You are viewing a plain text version of this content. The canonical link for it is here.
Posted to issues@spark.apache.org by "Rasmus Schøler Sørensen (Jira)" <ji...@apache.org> on 2023/10/24 12:11:00 UTC
[jira] [Commented] (SPARK-31836) input_file_name() gives wrong value following Python UDF usage

    [ https://issues.apache.org/jira/browse/SPARK-31836?page=com.atlassian.jira.plugin.system.issuetabpanels:comment-tabpanel&focusedCommentId=17779048#comment-17779048 ] 

Rasmus Schøler Sørensen commented on SPARK-31836:
-------------------------------------------------

We have also encountered this bug. Rather unfortunate that this bug has persisted for at least 3.5 years without resolution.

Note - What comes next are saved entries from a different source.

(** [renderFace]: the mood's face, then the overrides of the state. *)
Definition renderFace (state : AppState) (mood : Mood) : Face :=
  let face := mood_face mood in
  match state with
  | SLEEP =>
      {| browL := "M25 40 Q35 42 45 40"; browR := "M55 40 Q65 42 75 40";
         mouthPath := "M45 78 Q50 80 55 78"; pupilSize := 0;
         showBlush := showBlush face |}
  | LISTENING =>
      {| browL := browL face; browR := browR face;
         mouthPath := mouthPath face; pupilSize := 11 # 2;
         showBlush := showBlush face |}
  | _ => face
  end.

(** [renderFace]: [!blink && state !== AppState.SLEEP], the test under which
    the pupils are drawn. *)
Definition pupils_drawn (blink : bool) (state : AppState) : bool :=
  negb blink && negb (is_SLEEP state).

(* ===================================================================== *)
(** ** [services/audioUtils]: the PCM codec                               *)
(* ===================================================================== *)

(** Modelled from the spec: [services/audioUtils.ts] ([createPcmBlob],
    [decode], [decodeAudioData]) is imported by the component but is not
    among the sources.  The specification has the encoder scale each sample
    to a 16-bit signed little-endian integer, clamped to the representable
    range, and the decoder divide the integer by 32768.  Samples are
    rationals: scaling by 32768 and dividing by it are exact on binary
    floating-point numbers.  The scale is the decoder's divisor and the
    conversion to an integer drops the fraction. *)
Definition clamp16 (i : Z) : Z := Z.max (-32768) (Z.min 32767 i).

(** Modelled from the spec: conversion of a scaled sample to an integer. *)
Definition truncate (x : Q) : Z := Z.quot (Qnum x) (Zpos (Qden x)).

(** Modelled from the spec: one sample, scaled and clamped. *)
Definition encode_sample (x : Q) : Z := clamp16 (truncate (x * 32768)%Q).

(** Modelled from the spec: the two bytes of a 16-bit integer in two's
    complement, low byte first. *)
Definition int16_to_bytes (i : Z) : list Z :=
  [(i mod 256)%Z; ((i / 256) mod 256)%Z].

(** Modelled from the spec: the signed 16-bit integer of two bytes. *)
Definition int16_of_bytes (lo hi : Z) : Z :=
  let u := (lo + 256 * hi)%Z in
  if (u <? 32768)%Z then u else (u - 65536)%Z.

(** Modelled from the spec: [sample / 32768.0]. *)
Definition decode_sample (lo hi : Z) : Q :=
  (inject_Z (int16_of_bytes lo hi) / 32768)%Q.

(** Modelled from the spec: the byte sequence of a frame of samples. *)
Definition encode (samples : list Q) : list Z :=
  flat_map (fun x => int16_to_bytes (encode_sample x)) samples.

(** Modelled from the spec: the samples of a byte sequence. *)
Fixpoint decode (bytes : list Z) : list Q :=
  match bytes with
  | lo :: hi :: rest => decode_sample lo hi :: decode rest
  | _ => []
  end.

(** *** Playback devices used in the examples *)

(** A device on which [stop()] never raises. *)
Definition quiet : nat -> bool := fun _ => false.

(** A device on which [stop()] raises on node [n] (it has already finished)
    and on no other. *)
Definition raises_on (n : nat) : nat -> bool := Nat.eqb n.

(* ===================================================================== *)
(** ** Time                                                               *)
(* ===================================================================== *)

(** The playback clock ([ctx.currentTime]), buffer durations and the cursor
    [nextStartTimeRef] are JavaScript numbers.  The scheduler compares them,
    takes [Math.max] and adds a duration; the development is stated over any
    carrier on which these operations obey the laws below. *)
Class Time (T : Type) := {
  tzero : T;
  tle : T -> T -> Prop;
  tmax : T -> T -> T;
  tadd : T -> T -> T;
  tle_refl : forall a, tle a a;
  tle_trans : forall a b c, tle a b -> tle b c -> tle a c;
  tmax_ub_l : forall a b, tle a (tmax a b);
  tmax_ub_r : forall a b, tle b (tmax a b);
  tmax_absorb : forall a b, tle b a -> tmax a b = a;
  tadd_nonneg : forall a d, tle tzero d -> tle a (tadd a d)
}.

(** Times counted in whole units (audio frames of the output context). *)
#[export] Instance Z_Time : Time Z := {|
  tzero := 0%Z;
  tle := Z.le;
  tmax := Z.max;
  tadd := Z.add;
  tle_refl := Z.le_refl;
  tle_trans := Z.le_trans;
  tmax_ub_l := Z.le_max_l;
  tmax_ub_r := Z.le_max_r;
  tmax_absorb := Z.max_l;
  tadd_nonneg := fun a d H => ltac:(lia)
|}.

(* ===================================================================== *)
(** ** The component                                                      *)
(* ===================================================================== *)

(** The two copies of the component. *)
Inductive Revision :=
| AppTsx    (* src/App.tsx *)
| Part000.  (* src/unnamed/part_000 *)

(** The callbacks handed to [setTimeout]. *)
Inductive TimerCallback :=
| ForcedSleepStop     (* () => stopConversation(true) *)
| WakeToIdle          (* () => { setState(IDLE); setMood(NEUTRAL); } *)
| ReturnToListening.  (* the debounce of the 'ended' listener *)

(** A pending timer: the delay in milliseconds and the callback. *)
Definition Timer : Type := Z * TimerCallback.

(** What a handler leaves behind: it returns, or an exception escapes it.
    Either way the mutations made so far stay in place. *)
Inductive Outcome (A : Type) :=
| Returned (a : A)
| Thrown (a : A).
Arguments Returned {A} a.
Arguments Thrown {A} a.

Definition after {A : Type} (o : Outcome A) : A :=
  match o with Returned a => a | Thrown a => a end.

Definition returns {A : Type} (o : Outcome A) : bool :=
  match o with Returned _ => true | Thrown _ => false end.

(** The failures caught by [startConversation]. *)
Inductive StartError :=
| NotAllowedError (message : string)
| OtherError (message : string).

Section Component.

Context {T : Type} {TM : Time T}.

(** [String.prototype.toLowerCase] of the host. *)
Variable toLowerCase : jsstring -> jsstring.

(** The playback device: whether [stop()] raises on the node with this
    identifier (an engine that rejects stopping a node that has already
    finished or was already stopped). *)
Variable stop_raises : nat -> bool.

(** An [AudioBufferSourceNode] that [start] was called on. *)
Record Source := {
  sid : nat;          (* identity of the node *)
  scheduledStart : T; (* the argument of source.start *)
  duration : T        (* buffer.duration *)
}.

(** [serverContent.modelTurn], as far as [onmessage] reads it: a turn
    without a [parts] array, or one with it; [data] is
    [parts[0]?.inlineData?.data], absent when the array is empty or its first
    part holds no inline data, and otherwise given by the duration of the
    buffer the payload decodes to (the decoder is in [services/audioUtils],
    which is not among the sources). *)
Inductive ModelTurn :=
| WithoutParts
| WithParts (data : option T).

(** A [LiveServerMessage], reduced to the fields [onmessage] reads; a
    message without [serverContent] has none of them.  A transcription is
    an object whose [text] may be missing: [Some None] is the object without
    text. *)
Record ServerMessage := {
  outputTranscription : option (option jsstring);
  inputTranscription : option (option jsstring);
  turnComplete : bool;
  modelTurn : option ModelTurn;
  interrupted : bool
}.

(** [const audioData = ...modelTurn?.parts?.[0]?.inlineData?.data]: its
    value, when evaluating it does not throw. *)
Definition audioData (m : ServerMessage) : option T :=
  match modelTurn m with
  | Some (WithParts data) => data
  | _ => None
  end.

(** [part_000] reads [modelTurn?.parts[0]]: on a turn without [parts] the
    first statement of [onmessage] throws a [TypeError].  [App.tsx] reads
    [parts?.[0]]. *)
Definition audioData_throws (r : Revision) (m : ServerMessage) : bool :=
  match r, modelTurn m with
  | Part000, Some WithoutParts => true
  | _, _ => false
  end.

(** The rest of [onmessage] after [await decodeAudioData(...)]: the decoded
    buffer and the [interrupted] flag of the message it closes over. *)
Record Continuation := {
  buffer_duration : T;
  message_interrupted : bool
}.

(** React state, refs, and the part of the environment the handlers act on.
    [closureState] is the constant [state] that the session callbacks closed
    over: [startConversation] is defined anew on every render, and the
    callbacks it creates see the [state] of the render it was called from.
    [standbyClosureState] is the same for [enableWakeWord]. *)
Record Store := {
  state : AppState;
  mood : Mood;
  transcripts : list TranscriptEntry;
  errorMessage : option string;
  sessionRef : bool;
  audioContextRef : bool;
  outputAudioContextRef : bool;
  sourcesRef : list Source;            (* a Set, in insertion order *)
  nextStartTimeRef : T;
  currentInputTranscription : jsstring;
  currentOutputTranscription : jsstring;
  closureState : AppState;
  standbyClosureState : AppState;
  timers : list Timer;                 (* pending setTimeout calls *)
  awaiting : list Continuation;        (* handlers suspended at the await *)
  stopCalls : list nat;                (* nodes stop() was called on *)
  nextSourceId : nat;
  startCalls : list Source             (* nodes start() was called on *)
}.

(** The component as it mounts. *)
Definition initial : Store :=
  {| state := IDLE; mood := NEUTRAL; transcripts := []; errorMessage := None;
     sessionRef := false; audioContextRef := false;
     outputAudioContextRef := false; sourcesRef := [];
     nextStartTimeRef := tzero; currentInputTranscription := [];
     currentOutputTranscription := []; closureState := IDLE;
     standbyClosureState := IDLE; timers := []; awaiting := [];
     stopCalls := []; nextSourceId := 0; startCalls := [] |}.

Definition setState (x : AppState) (s : Store) : Store :=
  {| state := x; mood := mood s; transcripts := transcripts s; errorMessage
     := errorMessage s; sessionRef := sessionRef s; audioContextRef :=
     audioContextRef s; outputAudioContextRef := outputAudioContextRef s;
     sourcesRef := sourcesRef s; nextStartTimeRef := nextStartTimeRef s;
     currentInputTranscription := currentInputTranscription s;
     currentOutputTranscription := currentOutputTranscription s; closureState
     := closureState s; standbyClosureState := standbyClosureState s; timers :=
     timers s; awaiting := awaiting s; stopCalls := stopCalls s; nextSourceId := nextSourceId s;
     startCalls := startCalls s |}.

Definition setMood (x : Mood) (s : Store) : Store :=
  {| state := state s; mood := x; transcripts := transcripts s; errorMessage
     := errorMessage s; sessionRef := sessionRef s; audioContextRef :=
     audioContextRef s; outputAudioContextRef := outputAudioContextRef s;
     sourcesRef := sourcesRef s; nextStartTimeRef := nextStartTimeRef s;
     currentInputTranscription := currentInputTranscription s;
     currentOutputTranscription := currentOutputTranscription s; closureState
     := closureState s; standbyClosureState := standbyClosureState s; timers :=
     timers s; awaiting := awaiting s; stopCalls := stopCalls s; nextSourceId := nextSourceId s;
     startCalls := startCalls s |}.

Definition setTranscripts (x : list TranscriptEntry) (s : Store) : Store :=
  {| state := state s; mood := mood s; transcripts := x; errorMessage :=
     errorMessage s; sessionRef := sessionRef s; audioContextRef :=
     audioContextRef s; outputAudioContextRef := outputAudioContextRef s;
     sourcesRef := sourcesRef s; nextStartTimeRef := nextStartTimeRef s;
     currentInputTranscription := currentInputTranscription s;
     currentOutputTranscription := currentOutputTranscription s; closureState
     := closureState s; standbyClosureState := standbyClosureState s; timers :=
     timers s; awaiting := awaiting s; stopCalls := stopCalls s; nextSourceId := nextSourceId s;
     startCalls := startCalls s |}.

Definition setErrorMessage (x : option string) (s : Store) : Store :=
  {| state := state s; mood := mood s; transcripts := transcripts s;
     errorMessage := x; sessionRef := sessionRef s; audioContextRef :=
     audioContextRef s; outputAudioContextRef := outputAudioContextRef s;
     sourcesRef := sourcesRef s; nextStartTimeRef := nextStartTimeRef s;
     currentInputTranscription := currentInputTranscription s;
     currentOutputTranscription := currentOutputTranscription s; closureState
     := closureState s; standbyClosureState := standbyClosureState s; timers :=
     timers s; awaiting := awaiting s; stopCalls := stopCalls s; nextSourceId := nextSourceId s;
     startCalls := startCalls s |}.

We would like to do what we can to help resolve this issue.

In the mean time, I guess we will mitigate this issue by first loading the raw file data into a "raw" table (using `input_file_name()` to populate column with source input file name column), then process the raw table and apply the UDF in a second step, outputting to a second table.

For the record, I've included our observations regarding the extend of this bug below:
h2. Findings:

The issue occurs whenever a Python UDF is used, both when using `spark.read` and when using `spark.readStream`.
We did not observe any cases where the read method would affect whether the bug manifested or not (i.e. `spark.read` vs `spark.readStream.text` vs 'cloudFiles' stream).
In all cases, the bug only manifested in when `input_file_name()` was used in conjunction with a UDF.

The issue was observed in the following versions, regardless of whether the UDF was placed before or after `input_file_name()`:
 - Spark 3.5.0 (Databricks Runtime 14.1).
 - Spark 3.4.1 (Databricks Runtime 13.3).
 - Spark 3.3.2 (Databricks Runtime 12.2).
 - Spark 3.3.0 (Databricks Runtime 11.3).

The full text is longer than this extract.